▶ **Stored items**

+ + + +

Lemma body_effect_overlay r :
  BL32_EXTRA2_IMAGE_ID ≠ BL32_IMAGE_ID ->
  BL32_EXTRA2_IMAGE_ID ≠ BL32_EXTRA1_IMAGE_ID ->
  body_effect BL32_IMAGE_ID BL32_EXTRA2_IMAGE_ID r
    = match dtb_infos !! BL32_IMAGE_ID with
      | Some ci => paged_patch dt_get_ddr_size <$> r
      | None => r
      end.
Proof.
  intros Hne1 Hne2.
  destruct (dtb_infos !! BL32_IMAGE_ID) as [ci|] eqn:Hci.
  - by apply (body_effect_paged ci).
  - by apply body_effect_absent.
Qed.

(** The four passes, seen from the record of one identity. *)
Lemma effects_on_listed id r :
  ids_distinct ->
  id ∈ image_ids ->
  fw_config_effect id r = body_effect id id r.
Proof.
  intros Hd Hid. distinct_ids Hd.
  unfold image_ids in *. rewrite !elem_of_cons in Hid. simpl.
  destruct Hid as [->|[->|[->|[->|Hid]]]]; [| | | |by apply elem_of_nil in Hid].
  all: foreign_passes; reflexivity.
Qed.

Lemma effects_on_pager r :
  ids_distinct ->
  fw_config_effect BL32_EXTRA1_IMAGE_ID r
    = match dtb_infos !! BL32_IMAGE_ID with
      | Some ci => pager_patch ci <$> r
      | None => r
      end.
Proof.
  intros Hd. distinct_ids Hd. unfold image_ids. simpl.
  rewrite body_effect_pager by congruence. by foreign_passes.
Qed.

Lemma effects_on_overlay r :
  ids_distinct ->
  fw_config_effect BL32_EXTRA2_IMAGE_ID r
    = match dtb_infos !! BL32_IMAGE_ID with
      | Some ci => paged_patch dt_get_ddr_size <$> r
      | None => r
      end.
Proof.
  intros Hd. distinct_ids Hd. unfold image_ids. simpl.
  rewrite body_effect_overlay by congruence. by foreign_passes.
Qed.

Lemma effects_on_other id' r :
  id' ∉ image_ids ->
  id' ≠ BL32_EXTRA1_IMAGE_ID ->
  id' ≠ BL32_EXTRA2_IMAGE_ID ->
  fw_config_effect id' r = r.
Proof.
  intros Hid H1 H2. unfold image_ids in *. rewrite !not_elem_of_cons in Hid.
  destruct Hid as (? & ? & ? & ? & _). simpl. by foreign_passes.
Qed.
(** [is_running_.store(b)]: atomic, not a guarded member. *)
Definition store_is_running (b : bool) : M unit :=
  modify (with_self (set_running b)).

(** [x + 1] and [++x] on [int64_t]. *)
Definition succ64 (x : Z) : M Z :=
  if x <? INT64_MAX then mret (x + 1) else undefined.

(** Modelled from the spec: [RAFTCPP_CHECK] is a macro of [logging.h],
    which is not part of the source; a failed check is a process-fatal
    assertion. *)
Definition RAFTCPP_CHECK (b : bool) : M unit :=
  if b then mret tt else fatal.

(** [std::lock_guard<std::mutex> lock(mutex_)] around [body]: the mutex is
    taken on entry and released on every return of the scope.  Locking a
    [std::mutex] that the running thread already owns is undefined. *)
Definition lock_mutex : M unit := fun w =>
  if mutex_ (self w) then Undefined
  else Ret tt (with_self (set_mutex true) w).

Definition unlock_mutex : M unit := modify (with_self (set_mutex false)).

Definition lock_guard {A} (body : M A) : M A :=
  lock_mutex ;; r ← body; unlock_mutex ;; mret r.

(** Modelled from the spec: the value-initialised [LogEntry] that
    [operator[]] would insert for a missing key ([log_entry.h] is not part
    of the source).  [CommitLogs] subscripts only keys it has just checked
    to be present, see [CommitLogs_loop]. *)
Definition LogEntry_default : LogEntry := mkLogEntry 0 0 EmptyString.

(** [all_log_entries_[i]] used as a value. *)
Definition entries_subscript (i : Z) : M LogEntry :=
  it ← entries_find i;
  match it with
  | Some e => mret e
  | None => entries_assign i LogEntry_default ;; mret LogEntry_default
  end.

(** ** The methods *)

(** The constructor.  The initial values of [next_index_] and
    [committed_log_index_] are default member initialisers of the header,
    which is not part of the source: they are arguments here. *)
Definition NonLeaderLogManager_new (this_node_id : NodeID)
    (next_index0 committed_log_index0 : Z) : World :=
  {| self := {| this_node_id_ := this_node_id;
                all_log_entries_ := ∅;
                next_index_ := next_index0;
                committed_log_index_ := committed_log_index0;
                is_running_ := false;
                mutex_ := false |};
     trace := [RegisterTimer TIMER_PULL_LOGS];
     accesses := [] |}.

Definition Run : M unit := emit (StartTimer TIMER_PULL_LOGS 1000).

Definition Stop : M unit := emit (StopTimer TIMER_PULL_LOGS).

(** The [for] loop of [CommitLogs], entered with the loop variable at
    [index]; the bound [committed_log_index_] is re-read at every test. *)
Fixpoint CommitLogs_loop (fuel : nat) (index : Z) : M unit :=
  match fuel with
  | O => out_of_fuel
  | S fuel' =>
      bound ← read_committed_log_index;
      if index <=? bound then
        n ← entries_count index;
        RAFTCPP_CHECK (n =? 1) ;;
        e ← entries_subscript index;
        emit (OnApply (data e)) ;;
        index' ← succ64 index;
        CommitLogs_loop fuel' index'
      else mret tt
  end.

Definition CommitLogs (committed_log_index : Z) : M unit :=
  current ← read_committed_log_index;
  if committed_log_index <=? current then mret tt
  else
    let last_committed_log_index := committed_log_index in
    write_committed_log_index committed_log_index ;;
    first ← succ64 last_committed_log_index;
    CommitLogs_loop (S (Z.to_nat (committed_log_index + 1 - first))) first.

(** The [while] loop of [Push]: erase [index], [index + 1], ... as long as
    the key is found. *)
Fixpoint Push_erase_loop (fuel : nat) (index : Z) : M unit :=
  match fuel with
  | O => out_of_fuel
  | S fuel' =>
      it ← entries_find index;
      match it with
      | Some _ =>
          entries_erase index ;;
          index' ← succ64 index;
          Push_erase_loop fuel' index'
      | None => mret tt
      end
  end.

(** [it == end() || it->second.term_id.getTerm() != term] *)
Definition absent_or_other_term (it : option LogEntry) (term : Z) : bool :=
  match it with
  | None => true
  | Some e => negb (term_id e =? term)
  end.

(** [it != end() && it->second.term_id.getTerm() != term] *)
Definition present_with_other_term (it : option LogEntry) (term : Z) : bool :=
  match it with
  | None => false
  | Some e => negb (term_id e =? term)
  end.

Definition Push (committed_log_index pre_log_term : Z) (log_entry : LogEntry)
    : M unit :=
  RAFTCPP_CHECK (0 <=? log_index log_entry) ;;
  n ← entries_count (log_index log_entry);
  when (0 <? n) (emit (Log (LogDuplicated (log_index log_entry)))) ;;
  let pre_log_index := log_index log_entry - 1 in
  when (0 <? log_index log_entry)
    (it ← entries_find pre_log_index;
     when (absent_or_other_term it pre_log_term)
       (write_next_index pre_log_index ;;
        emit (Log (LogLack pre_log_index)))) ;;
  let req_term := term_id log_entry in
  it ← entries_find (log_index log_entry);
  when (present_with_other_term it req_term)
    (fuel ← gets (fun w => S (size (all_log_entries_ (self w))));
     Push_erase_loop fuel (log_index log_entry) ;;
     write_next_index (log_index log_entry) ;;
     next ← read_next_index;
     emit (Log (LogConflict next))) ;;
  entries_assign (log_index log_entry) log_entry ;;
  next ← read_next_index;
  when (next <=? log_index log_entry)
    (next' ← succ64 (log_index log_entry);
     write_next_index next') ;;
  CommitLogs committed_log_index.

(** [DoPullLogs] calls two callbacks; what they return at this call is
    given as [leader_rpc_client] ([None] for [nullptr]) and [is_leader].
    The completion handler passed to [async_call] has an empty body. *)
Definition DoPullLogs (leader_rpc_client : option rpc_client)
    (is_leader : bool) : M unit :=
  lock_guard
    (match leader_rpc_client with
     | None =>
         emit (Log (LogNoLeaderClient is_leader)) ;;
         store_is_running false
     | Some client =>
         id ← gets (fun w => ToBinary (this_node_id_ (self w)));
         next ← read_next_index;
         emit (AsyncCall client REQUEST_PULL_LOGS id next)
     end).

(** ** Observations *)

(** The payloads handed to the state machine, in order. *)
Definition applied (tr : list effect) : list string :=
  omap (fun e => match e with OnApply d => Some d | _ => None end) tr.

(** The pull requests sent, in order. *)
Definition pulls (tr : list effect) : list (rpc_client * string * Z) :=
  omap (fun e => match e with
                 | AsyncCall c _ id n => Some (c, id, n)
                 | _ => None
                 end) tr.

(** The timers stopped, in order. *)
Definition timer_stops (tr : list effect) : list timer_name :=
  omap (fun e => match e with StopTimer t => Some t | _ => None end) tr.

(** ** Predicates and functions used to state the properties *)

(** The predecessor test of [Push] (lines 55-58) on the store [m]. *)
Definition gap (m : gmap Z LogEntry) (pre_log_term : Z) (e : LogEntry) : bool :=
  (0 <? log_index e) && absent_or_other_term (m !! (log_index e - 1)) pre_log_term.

+ + + +

▶ **What to do**
Reproduce the lines above, beginning at the line with "Lemma effects_on_other id'" and stopping after the line with "Definition RAFTCPP_CHECK (b", exactly as they are.

▶ **Response to this exercise**
Lemma effects_on_other id' r :
  id' ∉ image_ids ->
  id' ≠ BL32_EXTRA1_IMAGE_ID ->
  id' ≠ BL32_EXTRA2_IMAGE_ID ->
  fw_config_effect id' r = r.
Proof.
  intros Hid H1 H2. unfold image_ids in *. rewrite !not_elem_of_cons in Hid.
  destruct Hid as (? & ? & ? & ? & _). simpl. by foreign_passes.
Qed.
(** [is_running_.store(b)]: atomic, not a guarded member. *)
Definition store_is_running (b : bool) : M unit :=
  modify (with_self (set_running b)).

(** [x + 1] and [++x] on [int64_t]. *)
Definition succ64 (x : Z) : M Z :=
  if x <? INT64_MAX then mret (x + 1) else undefined.

(** Modelled from the spec: [RAFTCPP_CHECK] is a macro of [logging.h],
    which is not part of the source; a failed check is a process-fatal
    assertion. *)
Definition RAFTCPP_CHECK (b : bool) : M unit :=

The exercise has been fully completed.